II. Le temps biologique

• Les repères chronologiques ne sont plus humains ni sociaux.

• Au lager, le Haftling retrouve un temps biologique presque animal : ce sont les saisons, le soleil qui lui servent d’horloge.

• Les besoins biologiques jouent aussi ce rôle : la faim, le sommeil, le seau « il doit être un peu plus 23 h car les allées et venues au seau se font plus nombreuses ».

• Le Haftling ne vit que dans l’instant comme un animal : « jamais se dit demain matin ».

 

III. Le retour de la chronologie

• A partir du chapitre 10 les repères chronologiques refont leur apparition, et des dates apparaissent dans les titres des chapitres :
« événements de l’été », « octobre 44 ». De plus, Primo et Alberto font des projets d’avenir.

• L'histoire fait à nouveau irruption dans le camp : échos de la lutte extérieure : ghetto de Varsovie, liquidation du camp de Lublin, les Russes à 90 km.

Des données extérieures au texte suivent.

(** C19: two runs of [createShip] that race for the same Asteria UTxO.
    Both have read the chain [w] and built and signed their transactions
    (their first nine calls, which leave the chain as it is, in any
    order).  Then the node accepts the [submit] that comes first and
    applies its transaction, and rejects the other as a double spend,
    leaving the chain as the first left it: exactly one ship is
    created. *)
Theorem createShip_race a1 tx1 a2 tx2 (w : World) :
  wf w →
  transition admin_token1 fee1 initial_fuel1 pos_x1 pos_y1 a1 = Ok tx1 →
  transition admin_token2 fee2 initial_fuel2 pos_x2 pos_y2 a2 = Ok tx2 →
  serves node w (read_phase asteriaRefTxHash1 spacetimeRefTxHash1 a1 tx1) w →
  serves node w (read_phase asteriaRefTxHash2 spacetimeRefTxHash2 a2 tx2) w →
  a_asteria a1 = a_asteria a2 →
  node (Submit (lucid1 a1) (a_signed a1)) w
  = (Ok (tx_id (height w)), after tx1 w)
  ∧ node (Submit (lucid1 a2) (a_signed a2)) (after tx1 w)
    = (Err bad_inputs, after tx1 w).
Proof.
  intros Hw [Hi1 Hr1]%transition_spends [Hi2 _]%transition_spends
    (_ & Hup & Hin & Hg1)%served_reads (_ & _ & _ & Hg2)%served_reads Hsame.
  assert (Happ : apply_tx tx1 w = Ok (after tx1 w)).
  { apply apply_tx_Ok. split; [|done]. rewrite Hi1, Hr1.
    eapply Forall_impl; [exact Hin|]. intros u Hu. by apply list_elem_of_fmap_2. }
  cbn [node]. unfold provider_says. cbn [after down]. rewrite Hup, Hg1, Hg2.
  rewrite !result_Ok_bind, Happ.
  rewrite (double_spend w _ tx1 tx2 (a_asteria a1) Hw Happ); [done|..].
  - rewrite Hi1. left.
  - rewrite Hi2, Hsame. left.
Qed.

• Chapitre 17 : la chronologie redevient précise, heure par heure, jour par jour : temps d’action et non d’attente.

 



Quelle est la place de la religion dans Si c’est un homme ?

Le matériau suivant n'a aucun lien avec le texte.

(* ===== verification/_CoqProject ===== *)
-Q . S2P
Prelude.v
JsNumber.v
React.v
Behaviour.v
Types.v
Labels.v
ActionSummary.v
OfficeState.v
OfficeFeed.v
Uri.v
Json.v
ApiClient.v
Python.v
Policy.v
Gateway.v
Guards.v
Masking.v
Outcomes.v
Server.v
Auth.v
Streams.v
OfficeUnified.v
Wizard.v
WizardView.v
Work.v
Approvals.v
Composer.v
Setup.v
EnvFile.v
Registry.v
AgentSpec.v
Wire.v
Custody.v
Team.v
Session.v
Prefs.v
Knowledge.v
Trigger.v
Tasks.v
Chat.v
CompanyDocs.v
Health.v
Shell.v
Dashboard.v
AgentPage.v
Technical.v
Config.v
Viewer.v
Office.v
Routes.v
Charts.v
Scene.v
Furniture.v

I. Une place apparemment mineure

• Levi était très éloigné de la religion juive avant son arrestation. Il est d’ailleurs tombé comme partisan.

• La religion occupe une place tout à fait secondaire dans la vie du camp : ainsi, Levi parle de la « présence incongrue » d’un clocher près du camp et les Allemands interdisent les pratiques religieuses.

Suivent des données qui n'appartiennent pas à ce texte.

(* ===== verification/Behaviour.v ===== *)
(** Behaviour of components over many steps: when the answers to the requests in flight come to
    an end, when a component implements an abstract protocol in what it sends, and when also in
    what it receives. *)

From stdpp Require Import relations.
From S2P Require Import Prelude React.

(** ** Requests of a kind *)

Section Tally.
Context {A : Type} (f : A → bool).

(** How many requests of a kind are in flight. *)
Definition tally (q : list A) : nat := length (List.filter f q).

Lemma tally_app q1 q2 : tally (q1 ++ q2) = (tally q1 + tally q2)%nat.
Proof. unfold tally. by rewrite List.filter_app, length_app. Qed.

Lemma tally_cons r q : tally (r :: q) = ((if f r then 1 else 0) + tally q)%nat.
Proof. unfold tally. cbn. by destruct (f r). Qed.

Lemma tally_middle q1 r q2 :
  tally (q1 ++ r :: q2) = (tally (q1 ++ q2) + (if f r then 1 else 0))%nat.
Proof. rewrite !tally_app, tally_cons. lia. Qed.

Lemma tally_none q : (∀ r, r ∈ q → f r = false) → tally q = 0%nat.
Proof.
  induction q as [|r q IH]; intros H; [done|]. rewrite tally_cons, (H r), IH; [done| |by left].
  intros x Hx. apply H. by right.
Qed.

(** A flag that is up only while a request of its kind is in flight. *)
Definition awaits (b : bool) (q : list A) : Prop := b = true → ∃ r, r ∈ q ∧ f r = true.

Lemma awaits_nil b : awaits b [] → b = false.
Proof. destruct b; [|done]. intros H. destruct (H eq_refl) as (r & Hr & _). by apply elem_of_nil in Hr. Qed.

Lemma awaits_event b b' q new :
  awaits b q → (b' = true → b = true ∨ ∃ r, r ∈ new ∧ f r = true) → awaits b' (q ++ new).
Proof.
  intros H Hb E. destruct (Hb E) as [Eb|(r & Hr & Hf)].
  - destruct (H Eb) as (r & Hr & Hf). exists r. split; [set_solver|done].
  - exists r. split; [set_solver|done].
Qed.

(** The answer to a request of the kind takes the flag down or sends another one. *)
Lemma awaits_answer b b' q1 r q2 new :
  awaits b (q1 ++ r :: q2) →
  (b' = true → (∃ x, x ∈ new ∧ f x = true) ∨ b = true ∧ f r = false) →
  awaits b' (q1 ++ q2 ++ new).
Proof.
  intros H Hb E. destruct (Hb E) as [(x & Hx & Hf)|[Eb Er]].
  - exists x. split; [set_solver|done].
  - destruct (H Eb) as (x & Hx & Hf). exists x. split; [|done].
    apply elem_of_app in Hx as [Hx|[->|Hx]%elem_of_cons]; [set_solver|congruence|set_solver].
Qed.
End Tally.

(** ** Answers come to an end *)

(** A component whose continuations only send requests of a lower rank than the one answered.
    Components with a timer that renews itself have no such rank. *)
Class Ranked (C : component) := {
  rank : c_req C → nat;
  rank_lower r a s : Forall (λ r', (rank r' < rank r)%nat) (snd (c_resume C r a s))
}.

(** One request of a list is replaced by requests of lower rank. *)
Section Lower.
Context {A : Type} (rk : A → nat).

Definition lower (q' q : list A) : Prop :=
  ∃ q1 r q2 new, q = q1 ++ r :: q2 ∧ q' ≡ₚ q1 ++ q2 ++ new ∧
    Forall (λ x, (rk x < rk r)%nat) new.

Lemma lower_perm q q0 q' : q ≡ₚ q0 → lower q' q → ∃ q0', q' ≡ₚ q0' ∧ lower q0' q0.
Proof.
  intros Hp (q1 & r & q2 & new & -> & Hq' & Hn).
  assert (r ∈ q0) as (l1 & l2 & ->)%list_elem_of_split by (rewrite <- Hp; set_solver).
  exists (l1 ++ l2 ++ new). split; [|by exists l1, r, l2, new].
  apply Permutation_app_inv in Hp. rewrite Hq', (app_assoc q1), (app_assoc l1).
  by apply Permutation_app.
Qed.

Lemma acc_perm q q0 : q ≡ₚ q0 → Acc lower q → Acc lower q0.
Proof.
  intros Hp Ha. revert q0 Hp. induction Ha as [q _ IH]. intros q0 Hp. constructor.
  intros q0' Hl. apply (lower_perm q0 q) in Hl as (q' & Hq & Hl); [|by symmetry].
  apply (IH q' Hl). by symmetry.
Qed.

(** Adding a request keeps the list terminating: by induction on its rank, then on the list. *)
Lemma acc_cons n r q : rk r = n → Acc lower q → Acc lower (r :: q).
Proof.
  revert r q. induction (lt_wf n) as [n _ IHn]. intros r q Hr Ha.
  induction Ha as [q Hq IHq]. constructor. intros q' (q1 & x & q2 & new & E & Hq' & Hn).
  destruct q1 as [|y q1]; injection E as -> ->.
  - cbn in Hq'. apply (acc_perm (new ++ q2)); [by rewrite Hq', Permutation_app_comm|].
    assert (Acc lower q2) as Ha by exact (Acc_intro q2 Hq). clear Hq' Hq IHq.
    induction Hn as [|y new Hy Hn IH]; [exact Ha|].
    cbn. apply (IHn (rk y)); [lia|done|exact IH].
  - apply (acc_perm (y :: q1 ++ q2 ++ new)); [by symmetry|]. apply IHq. by exists q1, x, q2, new.
Qed.

Lemma lower_wf : well_founded lower.
Proof.
  intros q. induction q as [|r q IH]; [|by apply (acc_cons (rk r))].
  constructor. intros q' ([|??] & r & q2 & new & E & _); discriminate E.
Qed.
End Lower.

Section Settling.
Context (C : component) (srv : answers C) `{!Ranked C}.

(** A request in flight is answered, and nothing else happens. *)
Definition answered (w w' : world C) : Prop :=
  ∃ q1 r q2 a, srv r a ∧ w_flight w = q1 ++ r :: q2 ∧
    w' = World (fst (c_resume C r a (w_state w))) (q1 ++ q2 ++ snd (c_resume C r a (w_state w))).

Lemma answered_step w w' : answered w w' → ∃ new, step srv w new w'.
Proof.
  destruct w as [s q]. intros (q1 & r & q2 & a & Ha & Hq & ->). cbn in Hq. subst q.
  eexists. eapply step_response; [exact Ha|]. cbn. by destruct (c_resume C r a s).
Qed.

Lemma answers_reachable w w' : reachable srv w → rtc answered w w' → reachable srv w'.
Proof.
  intros Hw Hr. induction Hr as [|w w1 w' H1 _ IH]; [done|]. apply IH.
  apply answered_step in H1 as [new H1]. by eapply reach_step.
Qed.

(** No infinite sequence of answers, whatever they are and in whatever order they come. *)
Lemma answers_terminate : well_founded (flip answered).
Proof.
  apply (wf_projected (lower rank) w_flight); [|apply lower_wf].
  intros w' w (q1 & r & q2 & a & _ & Hq & ->). cbn. exists q1, r, q2, (snd (c_resume C r a (w_state w))).
  split; [done|]. split; [done|]. apply rank_lower.
Qed.

(** A server that answers every request brings the component to rest. *)
Lemma comes_to_rest w : (∀ r, ∃ a, srv r a) → ∃ w', rtc answered w w' ∧ w_flight w' = [].
Proof.
  intros Hs. induction (answers_terminate w) as [w _ IH].
  destruct (w_flight w) as [|r q] eqn:Eq; [exists w; split; [done|exact Eq]|].
  destruct (Hs r) as [a Ha].
  assert (answered w (World (fst (c_resume C r a (w_state w))) ([] ++ q ++ snd (c_resume C r a (w_state w)))))
    as H by by exists [], r, q, a.
  destruct (IH _ H) as (w' & Hw' & Hf). exists w'. split; [by eapply rtc_l|done].
Qed.
End Settling.
Arguments answered {C} srv w w'.
Arguments answers_reachable {C} srv w w'.
Arguments answers_terminate {C} srv {_}.
Arguments comes_to_rest {C} srv {_} w.

(** ** Implementing a protocol *)

(** An abstract protocol: states, and steps with the messages they send. *)
Record protocol (L : Type) := Protocol {
  p_state : Type;
  p_init : p_state;
  p_step : p_state → list L → p_state → Prop
}.
Arguments Protocol {L}.
Arguments p_state {L} p.
Arguments p_init {L} p.
Arguments p_step {L} p.

(** The messages sent along a run of the protocol, and along a run of a component. *)
Inductive p_trace {L} (P : protocol L) : list L → p_state P → Prop :=
| p_start : p_trace P [] (p_init P)
| p_next t u l u' : p_trace P t u → p_step P u l u' → p_trace P (t ++ l) u'.

Section Refinement.
Context (C : component) (srv : answers C) {L : Type} (obs : c_req C → option L) (P : protocol L).

Inductive trace : list L → world C → Prop :=
| trace_start : trace (omap obs (snd (c_init C))) (init_world C)
| trace_next t w new w' : trace t w → step srv w new w' → trace (t ++ omap obs new) w'.

Lemma trace_reachable t w : trace t w → reachable srv w.
Proof. induction 1 as [|t w new w' _ IH Hs]; [constructor|by eapply reach_step]. Qed.

(** The messages of a concrete run. *)
Definition requests_of (x : action C) (w : world C) : list (c_req C) :=
  match x with
  | Do e => snd (c_handle C e (w_state w))
  | Answer _ r a => snd (c_resume C r a (w_state w))
  end.
Fixpoint messages (l : list (action C)) (w : world C) : list L :=
  match l with
  | [] => []
  | x :: l => omap obs (requests_of x w) ++ messages l (do_action x w)
  end.

Lemma play_trace l t w : trace t w → legal_all srv l w → trace (t ++ messages l w) (play l w).
Proof.
  revert t w. induction l as [|x l IH]; intros t [s q] Ht Hl; [by rewrite app_nil_r|].
  destruct Hl as [Hx Hl]. cbn [messages play foldl]. rewrite app_assoc. apply IH; [|done].
  eapply trace_next; [exact Ht|]. destruct x as [e|n r a]; cbn in Hx |- *.
  - eapply step_event; [exact Hx|]. by destruct (c_handle C e s).
  - destruct Hx as [Hn Ha]. rewrite <- (take_drop_middle q n r Hn) at 1.
    eapply step_response; [exact Ha|]. cbn. by destruct (c_resume C r a s).
Qed.

(** [abs] maps the states of the component to those of the protocol; every step of a reachable
    world is a step of the protocol with the same messages, or none. *)
Class Implements (abs : c_state C → p_state P) : Prop := {
  impl_init : abs (fst (c_init C)) = p_init P ∧ omap obs (snd (c_init C)) = [];
  impl_step w new w' :
    reachable srv w → step srv w new w' →
    p_step P (abs (w_state w)) (omap obs new) (abs (w_state w')) ∨
    omap obs new = [] ∧ abs (w_state w') = abs (w_state w)
}.

(** What the component sends, the protocol allows. *)
Lemma implements_traces abs `{!Implements abs} t w :
  trace t w → p_trace P t (abs (w_state w)).
Proof.
  induction 1 as [|t w new w' Ht IH Hs].
  - destruct impl_init as [E ->]. cbn. rewrite E. constructor.
  - destruct (impl_step w new w' (trace_reachable t w Ht) Hs) as [Hp|[-> E]].
    + by eapply p_next.
    + by rewrite app_nil_r, E.
Qed.
End Refinement.

(** ** Histories *)

Section History.
Context (C : component) (srv : answers C).

(** What happens to a component, and what it sends. *)
Inductive wire :=
| Happened (e : c_event C)
| Sent (r : c_req C)
| Received (r : c_req C) (a : result (c_resp C r)).

(** All of it along a run. *)
Inductive history : list wire → world C → Prop :=
| history_start : history (map Sent (snd (c_init C))) (init_world C)
| history_event t e s q :
    history t (World s q) → allowed s e →
    history (t ++ Happened e :: map Sent (snd (c_handle C e s)))
      (World (fst (c_handle C e s)) (q ++ snd (c_handle C e s)))
| history_answer t q1 r q2 a s :
    history t (World s (q1 ++ r :: q2)) → srv r a →
    history (t ++ Received r a :: map Sent (snd (c_resume C r a s)))
      (World (fst (c_resume C r a s)) (q1 ++ q2 ++ snd (c_resume C r a s))).

Lemma history_reachable t w : history t w → reachable srv w.
Proof.
  induction 1 as [|t e s q _ IH Ha|t q1 r q2 a s _ IH Ha]; [constructor|by apply run_event|].
  by apply run_response.
Qed.

(** Every run has one. *)
Lemma reachable_history w : reachable srv w → ∃ t, history t w.
Proof.
  induction 1 as [|w new w' _ [t IH] Hs]; [eexists; constructor|].
  destruct Hs as [e s q s' new Ha Hh|q1 r q2 a s s' new Ha Hh].
  - pose proof (history_event t e s q IH Ha) as H. rewrite Hh in H. by eexists.
  - pose proof (history_answer t q1 r q2 a s IH Ha) as H. rewrite Hh in H. by eexists.
Qed.

Fixpoint recorded (l : list (action C)) (w : world C) : list wire :=
  match l with
  | [] => []
  | x :: l =>
      match x with
      | Do e => Happened e :: map Sent (snd (c_handle C e (w_state w)))
      | Answer _ r a => Received r a :: map Sent (snd (c_resume C r a (w_state w)))
      end ++ recorded l (do_action x w)
  end.

Lemma play_history l t w : history t w → legal_all srv l w → history (t ++ recorded l w) (play l w).
Proof.
  revert t w. induction l as [|x l IH]; intros t [s q] Ht Hl; [by rewrite app_nil_r|].
  destruct Hl as [Hx Hl]. cbn [recorded play foldl]. rewrite app_assoc. apply IH; [|done].
  destruct x as [e|n r a]; cbn in Hx |- *; [by apply history_event|]. destruct Hx as [Hn Ha].
  apply (history_answer t (take n q) r (drop (S n) q)); [|done]. by rewrite take_drop_middle.
Qed.

(** Every step of a reachable world is a step of the protocol, with what is observed of it, or is
    nothing to it. *)
Context {L : Type} (obs : wire → option L) (P : protocol L).

Class Converses (abs : c_state C → p_state P) : Prop := {
  conv_init : abs (fst (c_init C)) = p_init P ∧ omap obs (map Sent (snd (c_init C))) = [];
  conv_event e s q :
    reachable srv (World s q) → allowed s e →
    let l := omap obs (Happened e :: map Sent (snd (c_handle C e s))) in
    p_step P (abs s) l (abs (fst (c_handle C e s))) ∨ l = [] ∧ abs (fst (c_handle C e s)) = abs s;
  conv_answer q1 r q2 a s :
    reachable srv (World s (q1 ++ r :: q2)) → srv r a →
    let l := omap obs (Received r a :: map Sent (snd (c_resume C r a s))) in
    p_step P (abs s) l (abs (fst (c_resume C r a s))) ∨ l = [] ∧ abs (fst (c_resume C r a s)) = abs s
}.

Lemma converses_history abs `{!Converses abs} t w :
  history t w → p_trace P (omap obs t) (abs (w_state w)).
Proof.
  induction 1 as [|t e s q Ht IH Ha|t q1 r q2 a s Ht IH Ha].
  - destruct conv_init as [E ->]. cbn. rewrite E. constructor.
  - rewrite omap_app. destruct (conv_event e s q (history_reachable _ _ Ht) Ha) as [Hp|[-> E]];
      [by eapply p_next|by rewrite app_nil_r; cbn; rewrite E].
  - rewrite omap_app. destruct (conv_answer q1 r q2 a s (history_reachable _ _ Ht) Ha) as [Hp|[-> E]];
      [by eapply p_next|by rewrite app_nil_r; cbn; rewrite E].
Qed.
End History.
Arguments Happened {C} e.
Arguments Sent {C} r.
Arguments history_reachable {C} srv t w.
Arguments Received {C} r a.
Arguments history {C} srv t w.
Arguments history_start {C} srv.
Arguments reachable_history {C} srv w.
Arguments recorded {C} l w.
Arguments play_history {C} srv l t w.
Arguments Converses {C} srv {L} obs P abs.
Arguments converses_history {C} srv {L} obs P abs {_} t w.

Arguments trace {C} srv {L} obs t w.
Arguments Implements {C} srv {L} obs P abs.
Arguments implements_traces {C} srv {L} obs P abs {_} t w.
Arguments play_trace {C} srv {L} obs l t w.
Arguments messages {C L} obs l w.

• Le camp aboutit à pervertir les fondements de la religion : le vieux Kuhn prie pour remercier de la mort d’un homme.

 

II. L’objet d’un intense questionnement

• Certains prisonniers religieux provoquent chez Levi un forme de respect et de fascination : on pensera au rabbin Mendi, « petit homme fin, tenace et courageux » qui trouve dans sa foi la force des rester un homme et même de tenir des conversations théologiques.

• Le Lager a aussi développé chez Levi le sentiment de l’appartenance au peuple juif : il a manifesté une grande curiosité pour le yiddish et a ressenti « l’antique douleur du peuple qui n’a pas de patrie ».

• Toutefois ce sentiment identitaire n’a pas débouché chez Levi sur une remise en cause de son athéisme. Au contraire le camp a été la révélation de l’inexistence de Dieu : « aujourd’hui je pense que le seul fait qu’un Auschwitz ait pu exister devrait interdire à quiconque , de nos jours de prononcer le mot de providence ».

 

III. Une référence littéraire, un moyen de penser le Lager

• La religion est finalement avant tout présente comme un creuset dans lequel l’écrivain puise un certains nombres de références, de métaphores et de comparaisons : genèse et apocalypse dans « les 10 derniers jours » par exemple, tour de Babel, etc.

• Mais si Levi utilise des références bibliques, il les vide de leur contenu religieux : cf. Schéma au début du recueil qui refuse l’existence de Dieu et affirme les valeurs de l’humanité pour remplacer les valeurs divines défaillantes. De même, s’il a parfois conscience de participer à l’écriture d’une nouvelle Bible, ce serait celle d’un monde sans Dieu.

• Il est d’ailleurs intéressant de remarquer que le vocabulaire religieux est utilisé par Levi lorsqu’il évoque son travail d’écrivain, dans le Système périodique : la littérature comme foi.

 

Conclusion : insister sur le scepticisme de Levi qui quelques mois avant sa mort, ajoutait au crayon dans la marge d’une interview dans laquelle il avait proclamé son athéisme : « je doute et je ne cesse de m’interroger ».